Selon nos informations, plusieurs néonazis français liés à des groupuscules comme le GUD ou au groupe de hooligans « Jeunesse Boulogne » viennent d’arriver en Ukraine pour y combattre. Parmi eux, César A., récemment accusé d’avoir participé au passage à tabac d’un attaché parlementaire LFI, et un ex-militaire ayant participé à la manifestation néofasciste parisienne du 6 mai dernier.

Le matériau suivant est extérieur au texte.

(** *** The loop over the buckets *)

(** The sweep over distinct buckets never fails when reads work: it stays
    within the frame, returns only work items it has written, and completes
    every bucket that reaches the threshold on a work item as in
    [target_ok], unless the write of the work item fails. *)
Lemma complete_buckets_spec task taskName bs assets s :
  reads_ok s → wf_assignments s → es_assets (EsConn s) !! "" = None →
  NoDup (Bucket_Id <$> bs) →
  wp (complete_buckets task taskName bs assets)
    (λ r s',
       ∃ new,
         r = Ok (assets ++ new)
         ∧ sweep_rel (Bucket_Id <$> bs) s s'
         ∧ (∀ a, a ∈ new →
              ∃ b a0, b ∈ bs
                ∧ es_fault (EsConn s) (RIndex "assets" (Bucket_Id b)) = false
                ∧ es_assets (EsConn s) !! Bucket_Id b = Some a0
                ∧ Asset_Id a = Asset_Id a0)
         ∧ (∀ b, b ∈ bs →
              (Matching (Task_CompletionCriteria task) ≤ Bucket_Count b)%Z →
              target_ok s taskName task (Bucket_Id b) →
              es_fault (EsConn s) (RIndex "assets" (Bucket_Id b)) = false →
              (∃ a a0, a ∈ new ∧ es_assets (EsConn s) !! Bucket_Id b = Some a0
                       ∧ Asset_Id a = Asset_Id a0)
              ∧ ∀ k x, (k, x) ∈ finished_assignments s taskName (Bucket_Id b) →
                       es_fault (EsConn s) (RIndex "assignments" k) = false →
                       es_assignments (EsConn s') !! k = Some (verified_doc x))) s.
Proof.
  revert assets s. induction bs as [|b bs IH]; intros assets s Hr Hwf He Hnd.
  - cbn [complete_buckets]. wp_step. exists []. rewrite app_nil_r.
    split; [done|]. split; [apply sweep_rel_refl|].
    split; intros ? Hin; by apply elem_of_nil in Hin.
  - rewrite fmap_cons in Hnd. apply NoDup_cons in Hnd as [Hnin Hnd].
    cbn [complete_buckets].
    destruct (Matching (Task_CompletionCriteria task) <=? Bucket_Count b)%Z eqn:Hq.
    + wp_step. wp_step. wp_step. wp_step; [reads_contra|]. wp_step.
      pose proof (finished_assignments_stored s taskName (Bucket_Id b)) as Hl.
      eapply wp_mono.
      { apply complete_trackers_spec; [done|done|].
        intros x Hx. destruct (Hl x Hx) as (k & Hk & _).
        destruct (Hwf k x Hk) as [-> Hne]. done. }
      cbv beta. intros r s1 (new1 & n & -> & Hb & Hn & Hnew1 & Hpos). cbv beta iota.
      pose proof (bucket_rel_sweep _ _ _ _ _ Hb Hwf Hl) as Hs1.
      eapply wp_mono.
      { apply IH; [by eapply sweep_rel_reads|by eapply sweep_rel_wf
                  |by eapply sweep_rel_no_empty|done]. }
      cbv beta. intros r s' (new2 & -> & Hs2 & Hnew2 & Hpos2).
      exists (new1 ++ new2). rewrite app_assoc. split; [done|].
      split; [exact (sweep_rel_trans _ _ _ _ _ Hs1 Hs2)|]. split.
      * intros a Ha. apply elem_of_app in Ha as [Ha|Ha].
        -- destruct (Hnew1 a Ha) as (Hf & a0 & Ha0 & Hid).
           exists b, a0. split; [left|]. done.
        -- destruct (Hnew2 a Ha) as (b' & a1 & Hb' & Hf & Ha1 & Hid).
           destruct Hs1 as (_ & _ & Hfault & _ & H5 & _).
           destruct (H5 _ _ Ha1) as (a0 & Ha0 & Hid').
           exists b', a0. split; [by right|]. rewrite <- Hfault.
           split; [done|]. split; [done|]. congruence.
      * intros b' Hb' Hq' Ht Hf. apply elem_of_cons in Hb' as [->|Hb'].
        -- destruct Ht as (Ha & Hlen & Hv).
           assert (Hne : new1 ≠ []).
           { apply Hpos; [|done|done]. rewrite run_search_all by done.
             apply target_ok_tracker. by split. }
           split.
           ++ destruct new1 as [|a new1]; [done|].
              destruct (Hnew1 a) as (_ & a0 & Ha0 & Hid); [left|].
              exists a, a0. split; [left|]. done.
           ++ intros k x Hin Hfk. rewrite run_search_all in Hb by done.
              assert (Hv1 : es_assignments (EsConn s1) !! k = Some (verified_doc x)).
              { eapply bucket_rel_verified; [exact Hb|done| |done|done].
                subst n. destruct new1; [done|simpl; lia]. }
              destruct Hs2 as (_ & _ & _ & _ & _ & _ & H8 & _). apply H8; [done|].
              rewrite verified_doc_asset_id.
              apply elem_of_finished_assignments in Hin as (_ & _ & -> & _). done.
        -- assert (Hne : Bucket_Id b' ∉ [Bucket_Id b]).
           { intros Hin. apply list_elem_of_singleton in Hin. apply Hnin.
             rewrite <- Hin. apply list_elem_of_fmap. by exists b'. }
           destruct (Hpos2 b' Hb' Hq') as [(a & a1 & Ha & Ha1 & Hid) Hver].
           { by eapply target_ok_sweep. }
           { destruct Hs1 as (_ & _ & -> & _). done. }
           split.
           ++ destruct Hs1 as (_ & _ & _ & _ & H5 & _).
              destruct (H5 _ _ Ha1) as (a0 & Ha0 & Hid').
              exists a, a0. split; [apply elem_of_app; by right|].
              split; [done|congruence].
           ++ intros k x Hin Hfk. apply Hver.
              ** by rewrite (finished_assignments_sweep _ _ _ _ _ Hs1 Hne).
              ** destruct Hs1 as (_ & _ & -> & _). done.
    + eapply wp_mono; [by apply IH|].
      cbv beta. intros r s' (new & -> & Hs & Hnew & Hpos).
      exists new. split; [done|].
      split; [exact (sweep_rel_trans [Bucket_Id b] _ _ _ _ (sweep_rel_refl _ s) Hs)|].
      split.
      * intros a Ha. destruct (Hnew a Ha) as (b' & a0 & Hb' & Hrest).
        exists b', a0. split; [by right|done].
      * intros b' Hb' Hq' Ht Hf. apply elem_of_cons in Hb' as [->|Hb'].
        -- apply Z.leb_gt in Hq. lia.
        -- by apply Hpos.
Qed.

(** *** The buckets of the aggregation *)

Lemma length_remove_dups (l : list string) :
  (length (remove_dups l) ≤ length l)%nat.
Proof.
  induction l as [|x l IH]; [done|]. simpl.
  destruct (decide_rel elem_of x l); simpl; lia.
Qed.

Lemma NoDup_agg_buckets keys m size : NoDup (Bucket_Id <$> agg_buckets keys m size).
Proof.
  unfold agg_buckets.
  eapply sublist_NoDup; [|apply fmap_sublist, sublist_take].
  rewrite merge_sort_Permutation.
  eapply sublist_NoDup; [|apply fmap_sublist, sublist_filter].
  rewrite <- list_fmap_compose.
  change (Bucket_Id ∘ _) with (@id string).
  rewrite list_fmap_id. apply NoDup_remove_dups.
Qed.

Lemma elem_of_agg_buckets keys m size k :
  (length (remove_dups keys) ≤ size)%nat → k ∈ keys →
  (m ≤ Z.of_nat (length (filter (λ k', k' = k) keys)))%Z →
  mkBucket k (Z.of_nat (length (filter (λ k', k' = k) keys)))
  ∈ agg_buckets keys m size.
Proof.
  intros Hsize Hk Hm. unfold agg_buckets. rewrite take_ge.
  - rewrite merge_sort_Permutation. apply list_elem_of_filter. split; [done|].
    apply list_elem_of_fmap. exists k. split; [done|]. by apply elem_of_remove_dups.
  - rewrite merge_sort_Permutation.
    etrans; [apply length_filter|]. by rewrite length_fmap.
Qed.

Lemma sweep_keys (l : list (string * Assignment)) :
  omap (λ kd, group_key ["Asset"; "Id"] kd.2) l
  = (λ kd, Asset_Id (Assignment_Asset kd.2)) <$> l.
Proof. induction l as [|kd l IH]; [done|]. simpl. by f_equal. Qed.

Lemma matches_finished_query taskName project (x : Assignment) :
  matches (finished_query taskName project) x = true
  ↔ Assignment_Task x = taskName ∧ Assignment_Project x = project
    ∧ Assignment_State x = "finished".
Proof.
  unfold matches, finished_query. simpl.
  rewrite !andb_true_r, !andb_true_iff, !bool_decide_eq_true. tauto.
Qed.

Lemma finished_assignments_filter s taskName aid :
  finished_assignments s taskName aid
  = filter (λ kd, Asset_Id (Assignment_Asset kd.2) = aid) (task_finished s taskName).
Proof.
  unfold finished_assignments, task_finished, all_hits.
  rewrite list_filter_filter. apply list_filter_iff. intros [k x]. simpl.
  rewrite !Is_true_true, matches_asset_finished_query, matches_finished_query.
  unfold finished_for. tauto.
Qed.

Lemma sweep_count s taskName aid :
  length (filter (λ k', k' = aid)
            ((λ kd : string * Assignment, Asset_Id (Assignment_Asset kd.2))
               <$> task_finished s taskName))
  = length (finished_assignments s taskName aid).
Proof.
  rewrite finished_assignments_filter.
  induction (task_finished s taskName) as [|kd l IH]; [done|].
  rewrite fmap_cons, !filter_cons. simpl.
  destruct (decide (Asset_Id (Assignment_Asset kd.2) = aid)); simpl; by rewrite IH.
Qed.

Lemma NoDup_sweep_buckets s taskName task :
  NoDup (Bucket_Id <$> sweep_buckets s taskName task).
Proof. apply NoDup_agg_buckets. Qed.

(** A work item with enough finished assignments has its bucket. *)
Lemma sweep_buckets_target s taskName task aid :
  (length (task_finished s taskName) ≤ 50000)%nat →
  finished_assignments s taskName aid ≠ [] →
  (Total (Task_CompletionCriteria task)
   ≤ Z.of_nat (length (finished_assignments s taskName aid)))%Z →
  mkBucket aid (Z.of_nat (length (finished_assignments s taskName aid)))
  ∈ sweep_buckets s taskName task.
Proof.
  intros Hsize Hne Htot. unfold sweep_buckets, run_aggregation.
  fold (task_finished s taskName). rewrite sweep_keys.
  rewrite <- (sweep_count s taskName aid) in *.
  apply elem_of_agg_buckets; [| |done].
  - etrans; [|exact Hsize].
    etrans; [apply length_remove_dups|]. by rewrite length_fmap.
  - destruct (filter _ (_ <$> task_finished s taskName)) as [|k' r] eqn:E.
    + exfalso. apply Hne. apply nil_length_inv.
      by rewrite <- sweep_count, E.
    + assert (Hin : k' ∈ filter (λ k', k' = aid)
                ((λ kd : string * Assignment, Asset_Id (Assignment_Asset kd.2))
                   <$> task_finished s taskName)) by (rewrite E; left).
      apply list_elem_of_filter in Hin as [-> Hin]. done.
Qed.
Lemma organize_loop_no_folder env remaining i st :
  dry_run env = false ->
  (forall name, folders env name = false) ->
  folder_cache st = ∅ ->
  processed (counters st) <= errors (counters st) ->
  let st' := organize_loop env remaining i st in
  collection st' = collection st
  /\ moved (counters st') = moved (counters st)
  /\ processed (counters st') <= errors (counters st').
Proof.
  intros Hlive Hnone. cbn zeta. revert i st.
  induction remaining as [|n IH]; intros i st Hcache Hle;
    [split; [reflexivity|split; [reflexivity|exact Hle]]|].
  cbn [organize_loop]. destruct (collection st !! i) as [it|];
    [|split; [reflexivity|split; [reflexivity|exact Hle]]].
  destruct (organize_item_no_folder env i it st Hlive Hnone Hcache Hle)
    as (H1 & H2 & H3 & H4).
  destruct (IH (S i) (organize_item env i it st) H2 H4) as (K1 & K2 & K3).
  rewrite K1, K2. repeat split; assumption.
Qed.

(** X20. When no target folder can be found or created, a live run moves
    nothing: the inbox keeps all its messages and every message that got a
    recommendation is counted as an error as well. *)
Theorem missing_folders_stop_moves (env : environment) (limit : option Z)
    (inbox_items : list item) :
  dry_run env = false ->
  (forall name, folders env name = false) ->
  let result := organize_inbox env limit inbox_items in
  collection result = inbox_items
  /\ moved (counters result) = 0
  /\ processed (counters result) <= errors (counters result).
Proof.
  intros Hlive Hnone. cbn zeta. unfold organize_inbox.
  apply (organize_loop_no_folder env _ 0%nat
           {| collection := inbox_items; counters := no_stats;
              folder_cache := ∅; processed_ids := ∅ |} Hlive Hnone);
    [reflexivity|cbn; lia].
Qed.

Lemma missing_folders_stop_moves_witness :
  let result := organize_inbox Cases.blocked_env None sample_inbox in
  collection result = sample_inbox
  /\ moved (counters result) = 0
  /\ processed (counters result) <= errors (counters result).
Proof.
  apply (missing_folders_stop_moves Cases.blocked_env None sample_inbox);
    reflexivity.
Defined.

End RunProps.

(** * Properties of the scan of the sent items *)

Module SentProps.
Import Py Sent PyProps Spec Invariants.
Local Open Scope string_scope.

(** ** What one round keeps *)

Lemma sent_round_cases cm history st fetched :
  sent_round cm history st fetched = st
  \/ exists item st',
       fetched = Ret item
       /\ sent_item_body cm history item st = Ret st'
       /\ sent_round cm history st fetched = st'.
Proof.
  unfold sent_round. destruct fetched as [|item]; cbn [bind]; [now left|].
  destruct (sent_item_body cm history item st) as [|st'] eqn:E; [now left|].
  right. now exists item, st'.
Qed.

Lemma read_recipients_normalized cm rs all_recipients recipients_to :
  Forall (fun c => exists raw, c = normalize_optional cm raw) recipients_to ->
  Forall (fun c => exists raw, c = normalize_optional cm raw)
    (snd (read_recipients cm rs all_recipients recipients_to)).
Proof.
  revert all_recipients recipients_to.
  induction rs as [|r rs IH]; intros all_recipients recipients_to Hto;
    [exact Hto|].
  cbn [read_recipients].
  destruct (read_recipient cm r) as [|[normalized is_to]] eqn:E; [exact Hto|].
  apply IH. destruct is_to; [|exact Hto].
  apply Forall_app. split; [exact Hto|]. apply Forall_singleton.
  unfold read_recipient in E.
  destruct (RecipientType r), (Address r), (Name r);
    cbn [bind getattr] in E; try discriminate E;
    match type of E with
    | Ret (normalize_optional cm ?raw, _) = _ => exists raw; congruence
    end.
Qed.

Lemma item_recipients_normalized cm (recipients : attr (list recipient))
    lists :
  match recipients with
  | ComError => Ret ([], [])
  | Missing => Raise
  | Has rs => Ret (read_recipients cm rs [] [])
  end = Ret lists ->
  Forall (fun c => exists raw, c = normalize_optional cm raw) (snd lists).
Proof.
  destruct recipients as [| |rs]; intros H; [|discriminate|];
    injection H as <-; [apply Forall_nil; exact I|].
  apply read_recipients_normalized, Forall_nil. exact I.
Qed.

Lemma body_initiations cm history item st st' :
  sent_item_body cm history item st = Ret st' ->
  sender_initiations st' = sender_initiations st
  \/ exists sent recipients_to,
       Forall (fun c => exists raw, c = normalize_optional cm raw)
         recipients_to
       /\ sender_initiations st'
          = fold_left (add_initiation sent) recipients_to
              (sender_initiations st).
Proof.
  unfold sent_item_body. intros H.
  destruct (Class item) as [| |class]; [discriminate|injection H as <-; now left|].
  destruct (negb _); [injection H as <-; now left|].
  destruct (match Recipients item with
            | ComError => Ret ([], [])
            | Missing => Raise
            | Has rs => Ret (read_recipients cm rs [] [])
            end) as [|[all_recipients recipients_to]] eqn:Hlists;
    [discriminate|].
  apply item_recipients_normalized in Hlists. cbn [snd bind] in *.
  unfold bind, getattr in H.
  repeat case_match; try discriminate H; injection H as <-;
    cbn [sender_initiations]; first [now left | right; eauto].
Qed.

Lemma body_responses cm history item st st' :
  sent_item_body cm history item st = Ret st' ->
  response_data st' = response_data st
  \/ exists id sent body_len,
       response_data st'
       = add_response cm history id sent body_len (response_data st).
Proof.
  unfold sent_item_body, bind, getattr. intros H.
  repeat case_match; try discriminate H; injection H as <-;
    cbn [response_data]; first [now left | right; eauto].
Qed.

(** An invariant of the initiations that each addition keeps holds after
    the whole scan. *)
Lemma scan_initiations_invariant
    (P : gmap string Analyzer.initiation -> Prop) cm history items st :
  (forall sent m raw,
     P m -> P (add_initiation sent m (normalize_optional cm raw))) ->
  P (sender_initiations st) ->
  P (sender_initiations (fold_left (sent_round cm history) items st)).
Proof.
  intros Hstep. revert st.
  induction items as [|fetched items IH]; intros st HP; [exact HP|].
  cbn [fold_left]. apply IH.
  destruct (sent_round_cases cm history st fetched)
    as [->|(item & st' & _ & Hbody & ->)]; [exact HP|].
  apply body_initiations in Hbody as [->|(sent & to & Hto & ->)];
    [exact HP|].
  clear IH. revert HP. generalize (sender_initiations st).
  induction to as [|recipient to IH]; intros m HP; [exact HP|].
  apply Forall_cons in Hto as [[raw ->] Hto].
  cbn [fold_left]. apply IH; [exact Hto|]. apply Hstep, HP.
Qed.

Lemma scan_responses_invariant
    (P : gmap string (list Analyzer.response) -> Prop) cm history items st :
  (forall id sent body_len m,
     P m -> P (add_response cm history id sent body_len m)) ->
  P (response_data st) ->
  P (response_data (fold_left (sent_round cm history) items st)).
Proof.
  intros Hstep. revert st.
  induction items as [|fetched items IH]; intros st HP; [exact HP|].
  cbn [fold_left]. apply IH.
  destruct (sent_round_cases cm history st fetched)
    as [->|(item & st' & _ & Hbody & ->)]; [exact HP|].
  apply body_responses in Hbody as [->|(id & sent & len & ->)]; [exact HP|].
  now apply Hstep.
Qed.

(** ** Initiations *)

Lemma add_initiation_dated sent m recipient :
  map_Forall (fun _ i => dated i) m ->
  map_Forall (fun _ i => dated i) (add_initiation sent m recipient).
Proof.
  intros Hall. unfold add_initiation. apply map_Forall_insert_2; [|exact Hall].
  unfold dated. cbn [Analyzer.in_count Analyzer.in_dates].
  rewrite length_app. cbn [length].
  destruct (m !! recipient) as [old|] eqn:E; cbn [default from_option].
  - destruct (Hall recipient old E) as [Hcount Hpos].
    unfold id. lia.
  - cbn. lia.
Qed.
(** * server.js: the availability and booking handlers

    A shallow embedding of the two request handlers of [server.js] that talk
    to the calendar ([POST /availability] and [POST /book]) together with the
    helpers they call ([readJsonFallback], [getOAuth2Client], [ensureAuthed]).

    Conventions of the embedding:
    - a request body is a JSON object, a finite map from keys to JSON values;
      a key that is absent reads as [undefined] ([None]);
    - JSON numbers are integers;
    - a dayjs object is its timestamp in milliseconds, or [None] for an
      invalid date; adding minutes beyond the range of [Date] gives an invalid
      date;
    - the Calendar Service is an oracle that answers the n-th call of the
      run; every call is appended to a log, so that the calls a handler
      issues can be counted and inspected;
    - the [while] loop of the forward scan takes fuel; a run that uses up its
      fuel has no response. *)

From stdpp Require Import base numbers option list sorting strings pretty gmap.

Local Open Scope Z_scope.

(** ** JSON values and JavaScript coercions *)

Inductive jval : Type :=
| JNull
| JBool (b : bool)
| JNum (n : Z)
| JStr (s : string).

(** Truthiness of a value read from an object; [None] is [undefined]. *)
Definition truthy (v : option jval) : bool :=
  match v with
  | None => false
  | Some JNull => false
  | Some (JBool b) => b
  | Some (JNum n) => negb (n =? 0)
  | Some (JStr s) => match s with EmptyString => false | String _ _ => true end
  end.

(** A value spliced into a template literal. *)
Definition template (v : option jval) : string :=
  match v with
  | None => "undefined"
  | Some JNull => "null"
  | Some (JBool true) => "true"
  | Some (JBool false) => "false"
  | Some (JNum n) => pretty n
  | Some (JStr s) => s
  end.

(** The template literal that joins a date and a time of day with a space. *)
Definition datetime (d t : option jval) : string :=
  template d +:+ " " +:+ template t.

(** [v || d] spliced into a template literal, for a string literal [d]. *)
Definition or_else (v : option jval) (d : string) : string :=
  if truthy v then template v else d.

(** ** Errors, results and the handler monad *)

Inductive error : Type :=
| AuthenticationError   (* 'Faltan tokens. Ejecuta /auth y /oauth2callback ...' *)
| UpstreamError         (* a Calendar Service call is rejected *)
| RangeError            (* invalid time value, unknown time zone *)
| SyntaxError           (* JSON.parse *)
| TypeError.

Inductive result (A : Type) : Type :=
| Return (a : A)
| Raise (e : error).
Arguments Return {A} a.
Arguments Raise {A} e.

(** A dayjs object: its timestamp in milliseconds, [None] when invalid. *)
Definition instant : Type := option Z.

Definition MILLISECONDS_A_MINUTE : Z := 60000.

(** One Calendar Service call, with the request it carries. *)
Inductive call : Type :=
| FreeBusyQuery (calendarId : option jval) (timeMin timeMax : Z) (timeZone : jval)
| EventsInsert (calendarId : option jval) (summary description : string)
               (startDateTime endDateTime : Z) (timeZone : jval).

(** The text of a JSON source, as [JSON.parse] sees it. *)
Inductive json_text (A : Type) : Type :=
| BadJson
| Json (a : A).
Arguments BadJson {A}.
Arguments Json {A} a.

(** What the process runs against: its configuration, the date library and
    the Calendar Service. [freebusy_query n] and [events_insert n] answer the
    call made when [n] calls have been made before; a free/busy answer is
    [calendars[calendarId]?.busy], [None] when undefined. *)
Record environment : Type := {
  TIMEZONE : string;
  CREDENTIALS_JSON : option (json_text unit);
  CREDENTIALS_FILE : option (json_text unit);
  TOKENS_JSON : option (json_text (gmap string jval));
  TOKENS_FILE : option (json_text (gmap string jval));
  dayjs_tz : string -> jval -> result instant;
  format_HHmm : Z -> string;
  StringToNumber : string -> option Z;
  freebusy_query : nat -> option jval -> Z -> Z -> jval -> result (option (list (Z * Z)));
  events_insert : nat -> option jval -> string -> string -> Z -> Z -> jval -> result string
}.

Inductive outcome (A : Type) : Type :=
| Ok (a : A)
| Throw (e : error)
| Diverge.
Arguments Ok {A} a.
Arguments Throw {A} e.
Arguments Diverge {A}.

(** A computation reads the log of the calls made so far and extends it. *)
Definition M (A : Type) : Type := list call -> outcome A * list call.

Definition ret {A} (a : A) : M A := fun log => (Ok a, log).

Definition bind {A B} (c : M A) (k : A -> M B) : M B :=
  fun log =>
    match c log with
    | (Ok a, log') => k a log'
    | (Throw e, log') => (Throw e, log')
    | (Diverge, log') => (Diverge, log')
    end.
Lemma gate_ranges_closed_witness :
  run (Machine._calculate_update_gate (scalar (Fin 32)) [] None
         (scalar (Fin 0)))
      (scalar_cell 1 (Fin 1) (Fin 0) (Fin 0) (Fin 0) (Fin 0) (Fin 0), tt)
    = Ok (scalar (Fin 1)) /\
  nan_or_within 0 1 (fget (scalar (Fin 1)) 0 0).
Proof.
  pose proof update_gate_at_32 as Hrun.
  split; [exact Hrun|].
  destruct (gate_ranges_closed
              (scalar_cell 1 (Fin 1) (Fin 0) (Fin 0) (Fin 0) (Fin 0) (Fin 0))
              (scalar (Fin 32)) [] None (scalar (Fin 0)) (scalar (Fin 0)) tt)
    as (HZ & _).
  apply (HZ _ Hrun).
Defined.

(** ** Determinism and statelessness *)

Section Determinism.

Context {W : Type}.

Variable self : Machine.Cell W.

(** Over operators that are functions of their arguments, a call is the
    function [forward_function] of its arguments and leaves the world as
    it found it. *)
Lemma machine_forward_function
    (g_xz g_hz g_xr g_hr g_xh g_hh :
       FTensor -> EdgeIndex -> option (list f32) -> result FTensor)
    (X : FTensor) (edge_index : EdgeIndex)
    (edge_weight : option (list f32)) (H : option FTensor) (w : W) :
  (forall F ei ew w, Machine.conv_x_z self F ei ew w = (g_xz F ei ew, w)) ->
  (forall F ei ew w, Machine.conv_h_z self F ei ew w = (g_hz F ei ew, w)) ->
  (forall F ei ew w, Machine.conv_x_r self F ei ew w = (g_xr F ei ew, w)) ->
  (forall F ei ew w, Machine.conv_h_r self F ei ew w = (g_hr F ei ew, w)) ->
  (forall F ei ew w, Machine.conv_x_h self F ei ew w = (g_xh F ei ew, w)) ->
  (forall F ei ew w, Machine.conv_h_h self F ei ew w = (g_hh F ei ew, w)) ->
  Machine.forward X edge_index edge_weight H (self, w) =
  (forward_function g_xz g_hz g_xr g_hr g_xh g_hh
     (Machine.resolved_hidden_state self H) X edge_index edge_weight,
   (self, w)).
Proof.
  intros Hxz Hhz Hxr Hhr Hxh Hhh.
  unfold Machine.forward.
  rewrite (bind_Ok_intro _ _ _ _ _ (machine_set_hidden_state_eq self X H w)).
  set (H0 := Machine.resolved_hidden_state self H).
  unfold forward_function, Machine._calculate_hidden_state,
    Machine._calculate_candidate_state, Machine._calculate_reset_gate,
    Machine._calculate_update_gate, Machine.call_conv, Machine.invoke,
    bind, attr, lift, ret, and_then. simpl.
  rewrite Hxz. destruct (g_xz X edge_index edge_weight); [|reflexivity].
  simpl. rewrite Hhz.
  destruct (g_hz H0 edge_index edge_weight); [|reflexivity].
  destruct (ftadd a a0); [|reflexivity].
  simpl. rewrite Hxr. destruct (g_xr X edge_index edge_weight); [|reflexivity].
  simpl. rewrite Hhr.
  destruct (g_hr H0 edge_index edge_weight); [|reflexivity].
  destruct (ftadd a2 a3); [|reflexivity].
  simpl. rewrite Hxh. destruct (g_xh X edge_index edge_weight); [|reflexivity].
  simpl. destruct (ftmul H0 (ftsigmoid a4)); [|reflexivity].
  simpl. rewrite Hhh. destruct (g_hh a6 edge_index edge_weight); [|reflexivity].
  destruct (ftadd a5 a7); [|reflexivity].
  simpl. destruct (ftmul H0 (fttanh (fttanh a8))); reflexivity.
Qed.

Lemma machine_forward_pure (X : FTensor) (edge_index : EdgeIndex)
    (edge_weight : option (list f32)) (H : option FTensor) :
  Machine.pure_cell self ->
  exists r, forall w,
    Machine.forward X edge_index edge_weight H (self, w) = (r, (self, w)).
Proof.
  intros ([g_xz Hxz] & [g_hz Hhz] & [g_xr Hxr] & [g_hr Hhr] &
          [g_xh Hxh] & [g_hh Hhh]).
  eexists. intros w.
  exact (machine_forward_function g_xz g_hz g_xr g_hr g_xh g_hh
           X edge_index edge_weight H w Hxz Hhz Hxr Hhr Hxh Hhh).
Qed.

Dix jours à peine séparent les deux clichés du même homme. Le premier qui a fait le tour de la presse et des réseaux sociaux le montre dans les travées du Stade de France le soir du 29 avril dernier, à l’occasion de la finale de la Coupe de France. Torse nu, on le voit arborer une flopée de tatouages parmi lesquels une « kolovrat », symbole représentant une double croix gammée, en vogue chez les néonazis. La seconde image, diffusée le 8 mai sur Instagram, le montre cette fois-ci en Ukraine où il s’est engagé comme volontaire pour combattre face à l’armée russe. Entre-temps, le nom de cet homme, César A., a été révélé par StreetPress pour son implication présumée le soir du match au Stade de France dans le passage à tabac de Théo C., attaché parlementaire LFI dont Mediapart a recueilli le témoignage.

Un départ vers l’Ukraine motivé ou précipité par les risques judiciaires encourus ? Interrogé par Mediapart, César A. n’a pas répondu à nos questions.

C’est en tout cas ce que laissent penser les écrits de l’un de ses camarades à son propos : « De recherché par les flics à soldat en Ukraine. » Un scénario qui n’est pas sans rappeler la brève cavale en mars 2022 de l’ex-membre du GUD (Groupe Union Défense) Loïk Le Priol, principal suspect dans l’affaire de l’assassinat en plein Paris de l’ancien rugbyman Federico Martin Aramburú. Il avait été interpellé en Hongrie, à deux pas de la frontière le séparant du conflit auquel il voulait prendre part d’après Le Parisien. 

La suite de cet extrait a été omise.